» THE PROBLEM
Looking at the records below, please work out how many lines contain the word "endian" and give the number alone.

Dataset entries
BEGIN
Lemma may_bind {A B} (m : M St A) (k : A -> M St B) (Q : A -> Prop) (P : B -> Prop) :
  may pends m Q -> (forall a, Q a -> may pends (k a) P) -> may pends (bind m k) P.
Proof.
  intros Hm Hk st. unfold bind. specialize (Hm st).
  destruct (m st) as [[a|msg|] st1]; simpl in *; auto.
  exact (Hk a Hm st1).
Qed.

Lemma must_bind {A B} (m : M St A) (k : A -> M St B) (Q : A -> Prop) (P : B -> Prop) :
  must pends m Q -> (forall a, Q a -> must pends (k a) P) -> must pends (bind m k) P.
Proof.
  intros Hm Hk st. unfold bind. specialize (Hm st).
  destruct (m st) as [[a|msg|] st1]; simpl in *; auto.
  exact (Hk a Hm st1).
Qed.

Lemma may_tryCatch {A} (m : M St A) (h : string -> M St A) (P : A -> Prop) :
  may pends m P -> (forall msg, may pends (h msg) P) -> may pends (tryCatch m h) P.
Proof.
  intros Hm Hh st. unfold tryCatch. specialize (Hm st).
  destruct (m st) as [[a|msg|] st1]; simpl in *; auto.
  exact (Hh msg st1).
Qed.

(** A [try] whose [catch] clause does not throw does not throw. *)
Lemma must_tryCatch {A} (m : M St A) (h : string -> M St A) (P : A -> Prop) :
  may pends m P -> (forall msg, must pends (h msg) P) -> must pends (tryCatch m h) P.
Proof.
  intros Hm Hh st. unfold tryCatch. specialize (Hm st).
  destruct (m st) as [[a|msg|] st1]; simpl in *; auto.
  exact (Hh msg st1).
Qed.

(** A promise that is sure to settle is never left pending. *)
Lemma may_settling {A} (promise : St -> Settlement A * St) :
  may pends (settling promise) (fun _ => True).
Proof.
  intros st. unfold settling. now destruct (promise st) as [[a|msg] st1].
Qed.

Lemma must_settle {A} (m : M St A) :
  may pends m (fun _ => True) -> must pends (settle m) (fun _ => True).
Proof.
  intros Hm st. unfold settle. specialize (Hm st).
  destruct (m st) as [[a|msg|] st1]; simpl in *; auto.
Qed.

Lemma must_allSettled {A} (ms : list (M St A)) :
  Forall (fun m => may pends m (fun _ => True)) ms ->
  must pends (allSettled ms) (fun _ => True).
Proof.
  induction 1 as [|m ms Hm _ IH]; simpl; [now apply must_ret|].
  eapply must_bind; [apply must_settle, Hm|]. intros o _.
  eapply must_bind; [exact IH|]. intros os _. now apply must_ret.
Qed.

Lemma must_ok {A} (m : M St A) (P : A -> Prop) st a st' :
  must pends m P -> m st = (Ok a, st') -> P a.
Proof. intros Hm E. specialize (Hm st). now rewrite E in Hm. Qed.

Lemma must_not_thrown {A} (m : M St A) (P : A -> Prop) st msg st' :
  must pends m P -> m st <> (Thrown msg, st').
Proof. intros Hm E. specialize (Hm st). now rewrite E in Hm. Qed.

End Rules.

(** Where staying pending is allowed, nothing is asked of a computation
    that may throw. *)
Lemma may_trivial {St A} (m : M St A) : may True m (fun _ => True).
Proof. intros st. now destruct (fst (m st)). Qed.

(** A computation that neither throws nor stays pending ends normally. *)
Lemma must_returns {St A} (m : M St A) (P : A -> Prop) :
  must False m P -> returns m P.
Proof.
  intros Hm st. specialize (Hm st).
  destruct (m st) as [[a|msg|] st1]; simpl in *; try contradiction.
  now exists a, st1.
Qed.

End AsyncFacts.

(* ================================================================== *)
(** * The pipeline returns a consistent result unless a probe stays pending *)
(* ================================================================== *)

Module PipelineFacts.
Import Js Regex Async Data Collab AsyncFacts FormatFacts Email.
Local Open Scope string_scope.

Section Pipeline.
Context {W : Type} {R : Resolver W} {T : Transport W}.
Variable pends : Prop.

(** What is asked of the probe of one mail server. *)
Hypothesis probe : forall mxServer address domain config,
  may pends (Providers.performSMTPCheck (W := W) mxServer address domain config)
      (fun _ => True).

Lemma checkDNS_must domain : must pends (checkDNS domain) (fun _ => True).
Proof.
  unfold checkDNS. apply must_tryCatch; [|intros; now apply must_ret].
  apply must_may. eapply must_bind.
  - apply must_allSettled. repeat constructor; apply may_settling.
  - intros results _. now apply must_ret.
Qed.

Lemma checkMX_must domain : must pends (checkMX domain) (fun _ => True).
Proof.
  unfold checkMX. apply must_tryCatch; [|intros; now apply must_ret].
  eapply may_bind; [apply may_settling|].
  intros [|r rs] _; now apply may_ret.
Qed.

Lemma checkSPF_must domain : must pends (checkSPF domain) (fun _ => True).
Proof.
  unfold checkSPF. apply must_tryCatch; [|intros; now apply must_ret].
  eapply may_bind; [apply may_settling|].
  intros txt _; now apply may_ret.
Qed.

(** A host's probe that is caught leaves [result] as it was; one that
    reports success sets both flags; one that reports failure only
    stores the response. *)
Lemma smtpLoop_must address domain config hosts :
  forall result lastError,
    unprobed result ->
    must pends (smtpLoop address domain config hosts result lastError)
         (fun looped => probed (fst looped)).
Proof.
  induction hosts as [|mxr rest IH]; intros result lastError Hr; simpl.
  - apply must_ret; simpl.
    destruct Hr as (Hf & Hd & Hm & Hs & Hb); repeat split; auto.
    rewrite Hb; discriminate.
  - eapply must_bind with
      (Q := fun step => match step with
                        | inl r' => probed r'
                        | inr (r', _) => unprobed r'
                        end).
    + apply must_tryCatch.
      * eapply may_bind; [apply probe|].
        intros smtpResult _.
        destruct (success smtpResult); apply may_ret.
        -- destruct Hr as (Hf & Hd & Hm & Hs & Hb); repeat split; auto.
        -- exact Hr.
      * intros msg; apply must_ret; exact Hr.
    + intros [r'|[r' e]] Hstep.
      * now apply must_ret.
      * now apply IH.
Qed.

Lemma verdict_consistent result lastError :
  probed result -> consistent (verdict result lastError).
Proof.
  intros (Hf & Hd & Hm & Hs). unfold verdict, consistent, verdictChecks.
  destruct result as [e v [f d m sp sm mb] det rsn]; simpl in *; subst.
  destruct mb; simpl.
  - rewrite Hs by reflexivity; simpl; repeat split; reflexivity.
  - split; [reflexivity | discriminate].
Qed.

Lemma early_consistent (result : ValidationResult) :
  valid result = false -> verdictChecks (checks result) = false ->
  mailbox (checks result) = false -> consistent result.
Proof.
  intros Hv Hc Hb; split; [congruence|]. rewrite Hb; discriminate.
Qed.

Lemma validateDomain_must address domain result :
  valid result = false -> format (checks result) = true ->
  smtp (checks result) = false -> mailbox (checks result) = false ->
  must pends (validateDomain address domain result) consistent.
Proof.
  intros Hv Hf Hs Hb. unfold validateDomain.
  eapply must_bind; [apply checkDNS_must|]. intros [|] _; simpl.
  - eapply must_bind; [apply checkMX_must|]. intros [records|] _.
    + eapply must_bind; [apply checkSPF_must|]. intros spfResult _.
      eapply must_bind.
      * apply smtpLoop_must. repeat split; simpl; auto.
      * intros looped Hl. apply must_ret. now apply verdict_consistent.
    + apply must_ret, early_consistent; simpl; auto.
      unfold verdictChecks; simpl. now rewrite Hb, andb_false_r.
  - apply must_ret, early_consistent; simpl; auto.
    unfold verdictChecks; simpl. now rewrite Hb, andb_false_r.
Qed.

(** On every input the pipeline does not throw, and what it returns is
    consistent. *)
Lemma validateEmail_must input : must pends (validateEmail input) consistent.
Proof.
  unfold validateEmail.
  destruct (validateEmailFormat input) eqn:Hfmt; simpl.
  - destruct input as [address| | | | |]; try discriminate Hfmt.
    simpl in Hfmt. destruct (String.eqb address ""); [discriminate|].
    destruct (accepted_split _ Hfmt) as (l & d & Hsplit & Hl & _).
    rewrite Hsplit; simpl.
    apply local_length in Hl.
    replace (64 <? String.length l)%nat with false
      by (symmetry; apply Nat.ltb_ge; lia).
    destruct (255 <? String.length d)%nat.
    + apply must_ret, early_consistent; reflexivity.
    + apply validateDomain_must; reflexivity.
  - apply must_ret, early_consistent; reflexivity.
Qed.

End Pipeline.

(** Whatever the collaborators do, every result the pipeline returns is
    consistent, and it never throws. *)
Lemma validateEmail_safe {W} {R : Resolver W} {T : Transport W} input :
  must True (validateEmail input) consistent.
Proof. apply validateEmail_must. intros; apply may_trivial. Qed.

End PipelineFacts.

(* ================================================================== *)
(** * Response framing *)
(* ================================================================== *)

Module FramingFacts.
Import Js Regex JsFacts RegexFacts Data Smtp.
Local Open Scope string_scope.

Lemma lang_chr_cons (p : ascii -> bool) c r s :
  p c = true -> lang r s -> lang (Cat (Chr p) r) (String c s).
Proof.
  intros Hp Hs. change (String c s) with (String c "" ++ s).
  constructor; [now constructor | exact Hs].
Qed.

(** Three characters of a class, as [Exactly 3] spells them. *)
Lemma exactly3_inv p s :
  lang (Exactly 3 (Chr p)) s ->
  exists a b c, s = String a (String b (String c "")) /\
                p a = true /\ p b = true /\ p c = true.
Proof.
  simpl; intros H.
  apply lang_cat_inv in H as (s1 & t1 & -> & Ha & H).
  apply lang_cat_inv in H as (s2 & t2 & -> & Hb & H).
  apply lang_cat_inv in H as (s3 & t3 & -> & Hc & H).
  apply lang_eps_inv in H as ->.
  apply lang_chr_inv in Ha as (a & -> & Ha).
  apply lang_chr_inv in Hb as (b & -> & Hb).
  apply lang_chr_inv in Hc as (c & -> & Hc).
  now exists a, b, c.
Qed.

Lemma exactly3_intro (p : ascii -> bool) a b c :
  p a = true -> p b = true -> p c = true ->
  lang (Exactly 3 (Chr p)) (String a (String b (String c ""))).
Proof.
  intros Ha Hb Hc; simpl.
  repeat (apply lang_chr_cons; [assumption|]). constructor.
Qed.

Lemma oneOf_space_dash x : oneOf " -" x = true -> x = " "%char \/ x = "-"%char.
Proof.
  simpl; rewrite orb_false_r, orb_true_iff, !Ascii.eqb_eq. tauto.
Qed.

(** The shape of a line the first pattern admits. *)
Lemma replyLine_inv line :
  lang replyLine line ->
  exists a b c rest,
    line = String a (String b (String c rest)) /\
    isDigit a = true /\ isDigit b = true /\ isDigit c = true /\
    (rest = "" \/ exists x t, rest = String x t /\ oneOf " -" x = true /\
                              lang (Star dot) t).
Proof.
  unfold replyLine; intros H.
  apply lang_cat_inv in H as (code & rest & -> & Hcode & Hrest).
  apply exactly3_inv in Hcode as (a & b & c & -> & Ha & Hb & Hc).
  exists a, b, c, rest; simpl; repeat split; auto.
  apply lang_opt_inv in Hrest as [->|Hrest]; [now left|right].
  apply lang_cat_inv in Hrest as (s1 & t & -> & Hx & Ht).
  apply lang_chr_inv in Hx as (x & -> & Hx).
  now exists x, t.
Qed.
END
BEGIN
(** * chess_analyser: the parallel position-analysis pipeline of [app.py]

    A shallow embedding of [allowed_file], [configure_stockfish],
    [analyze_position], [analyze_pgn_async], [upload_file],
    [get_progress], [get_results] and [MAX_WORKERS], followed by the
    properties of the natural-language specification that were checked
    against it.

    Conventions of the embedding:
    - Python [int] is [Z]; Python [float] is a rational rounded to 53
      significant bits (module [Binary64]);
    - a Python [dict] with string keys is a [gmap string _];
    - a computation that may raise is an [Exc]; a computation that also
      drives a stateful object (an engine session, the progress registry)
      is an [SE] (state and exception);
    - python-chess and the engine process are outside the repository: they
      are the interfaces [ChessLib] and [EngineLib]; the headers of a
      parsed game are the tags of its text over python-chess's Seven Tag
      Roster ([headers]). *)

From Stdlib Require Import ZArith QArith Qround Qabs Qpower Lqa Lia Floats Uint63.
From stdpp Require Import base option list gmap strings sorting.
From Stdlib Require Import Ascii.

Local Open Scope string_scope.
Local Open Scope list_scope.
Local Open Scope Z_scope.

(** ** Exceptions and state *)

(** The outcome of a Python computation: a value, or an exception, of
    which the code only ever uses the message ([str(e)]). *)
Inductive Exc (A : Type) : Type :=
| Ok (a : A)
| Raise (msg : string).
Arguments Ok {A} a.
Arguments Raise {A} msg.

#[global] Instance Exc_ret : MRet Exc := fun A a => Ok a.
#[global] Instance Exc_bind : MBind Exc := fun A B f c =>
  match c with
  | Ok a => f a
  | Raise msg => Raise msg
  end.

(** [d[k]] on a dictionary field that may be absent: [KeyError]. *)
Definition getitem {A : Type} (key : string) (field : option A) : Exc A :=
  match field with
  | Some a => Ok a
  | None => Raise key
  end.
END
BEGIN
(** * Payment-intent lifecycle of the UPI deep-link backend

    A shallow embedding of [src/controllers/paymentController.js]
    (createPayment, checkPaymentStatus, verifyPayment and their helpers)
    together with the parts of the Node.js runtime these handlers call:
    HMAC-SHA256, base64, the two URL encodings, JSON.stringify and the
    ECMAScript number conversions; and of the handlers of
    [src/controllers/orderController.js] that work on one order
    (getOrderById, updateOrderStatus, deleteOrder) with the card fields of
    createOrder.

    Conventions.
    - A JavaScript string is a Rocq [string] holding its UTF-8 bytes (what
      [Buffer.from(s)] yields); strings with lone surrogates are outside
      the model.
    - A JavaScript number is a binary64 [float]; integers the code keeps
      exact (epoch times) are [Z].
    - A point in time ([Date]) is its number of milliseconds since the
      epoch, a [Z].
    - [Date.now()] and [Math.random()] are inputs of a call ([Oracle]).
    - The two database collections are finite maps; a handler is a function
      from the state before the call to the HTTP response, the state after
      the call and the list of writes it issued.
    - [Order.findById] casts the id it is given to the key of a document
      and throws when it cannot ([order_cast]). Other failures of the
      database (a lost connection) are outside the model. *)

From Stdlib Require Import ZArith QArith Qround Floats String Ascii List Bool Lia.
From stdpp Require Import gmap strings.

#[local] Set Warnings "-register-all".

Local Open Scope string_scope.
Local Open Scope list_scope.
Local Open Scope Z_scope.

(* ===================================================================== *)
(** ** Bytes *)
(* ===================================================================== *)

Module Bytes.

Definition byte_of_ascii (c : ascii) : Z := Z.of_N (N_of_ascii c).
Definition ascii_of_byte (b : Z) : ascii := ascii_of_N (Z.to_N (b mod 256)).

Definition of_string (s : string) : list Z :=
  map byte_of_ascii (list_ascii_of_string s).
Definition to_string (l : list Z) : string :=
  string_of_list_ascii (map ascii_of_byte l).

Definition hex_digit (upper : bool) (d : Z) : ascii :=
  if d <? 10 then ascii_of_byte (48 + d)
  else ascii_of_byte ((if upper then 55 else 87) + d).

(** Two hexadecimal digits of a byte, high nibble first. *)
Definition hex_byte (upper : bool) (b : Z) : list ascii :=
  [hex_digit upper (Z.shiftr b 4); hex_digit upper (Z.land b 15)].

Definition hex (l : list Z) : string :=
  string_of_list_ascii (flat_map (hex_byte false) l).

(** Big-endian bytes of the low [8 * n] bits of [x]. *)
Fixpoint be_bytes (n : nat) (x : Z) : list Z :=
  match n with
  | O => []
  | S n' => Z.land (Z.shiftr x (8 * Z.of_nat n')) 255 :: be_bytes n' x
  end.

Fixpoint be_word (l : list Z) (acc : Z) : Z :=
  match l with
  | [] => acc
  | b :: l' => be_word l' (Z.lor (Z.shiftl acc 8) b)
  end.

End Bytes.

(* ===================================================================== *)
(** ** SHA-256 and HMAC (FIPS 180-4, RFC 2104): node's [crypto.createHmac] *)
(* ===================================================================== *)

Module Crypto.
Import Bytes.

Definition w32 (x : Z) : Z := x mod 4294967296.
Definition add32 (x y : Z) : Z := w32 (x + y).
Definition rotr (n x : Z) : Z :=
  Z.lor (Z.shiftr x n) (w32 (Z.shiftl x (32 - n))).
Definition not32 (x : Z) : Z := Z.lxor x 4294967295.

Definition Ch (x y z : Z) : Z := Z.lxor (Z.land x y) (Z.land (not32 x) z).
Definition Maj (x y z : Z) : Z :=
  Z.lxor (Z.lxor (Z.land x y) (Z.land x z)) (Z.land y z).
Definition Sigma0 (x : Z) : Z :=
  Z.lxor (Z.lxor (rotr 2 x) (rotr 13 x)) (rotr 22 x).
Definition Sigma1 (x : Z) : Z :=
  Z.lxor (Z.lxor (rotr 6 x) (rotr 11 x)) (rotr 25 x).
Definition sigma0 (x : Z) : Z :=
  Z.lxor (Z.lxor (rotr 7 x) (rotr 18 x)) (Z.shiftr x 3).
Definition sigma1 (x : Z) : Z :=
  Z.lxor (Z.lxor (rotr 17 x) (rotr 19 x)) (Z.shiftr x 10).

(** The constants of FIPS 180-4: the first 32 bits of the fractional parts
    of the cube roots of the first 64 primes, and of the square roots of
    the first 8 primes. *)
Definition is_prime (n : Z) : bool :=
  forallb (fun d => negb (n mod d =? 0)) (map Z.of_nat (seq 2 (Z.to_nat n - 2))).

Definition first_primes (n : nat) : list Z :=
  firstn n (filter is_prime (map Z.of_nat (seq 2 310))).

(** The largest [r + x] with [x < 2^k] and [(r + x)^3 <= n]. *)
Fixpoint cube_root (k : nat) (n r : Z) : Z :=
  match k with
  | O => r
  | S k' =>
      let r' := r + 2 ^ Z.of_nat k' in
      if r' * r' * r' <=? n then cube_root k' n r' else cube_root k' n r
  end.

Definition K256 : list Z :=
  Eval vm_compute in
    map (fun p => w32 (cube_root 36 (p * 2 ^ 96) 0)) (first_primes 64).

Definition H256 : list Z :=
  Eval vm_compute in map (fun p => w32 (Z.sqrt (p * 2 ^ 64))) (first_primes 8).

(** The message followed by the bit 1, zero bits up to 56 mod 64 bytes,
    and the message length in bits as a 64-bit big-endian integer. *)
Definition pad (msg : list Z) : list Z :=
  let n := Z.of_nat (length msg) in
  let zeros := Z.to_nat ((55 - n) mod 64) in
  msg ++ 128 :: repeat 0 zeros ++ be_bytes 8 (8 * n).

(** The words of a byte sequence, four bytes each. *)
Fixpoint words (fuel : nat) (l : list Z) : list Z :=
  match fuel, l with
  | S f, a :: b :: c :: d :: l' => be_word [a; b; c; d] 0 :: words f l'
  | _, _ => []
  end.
END
» TASK SOLUTION
2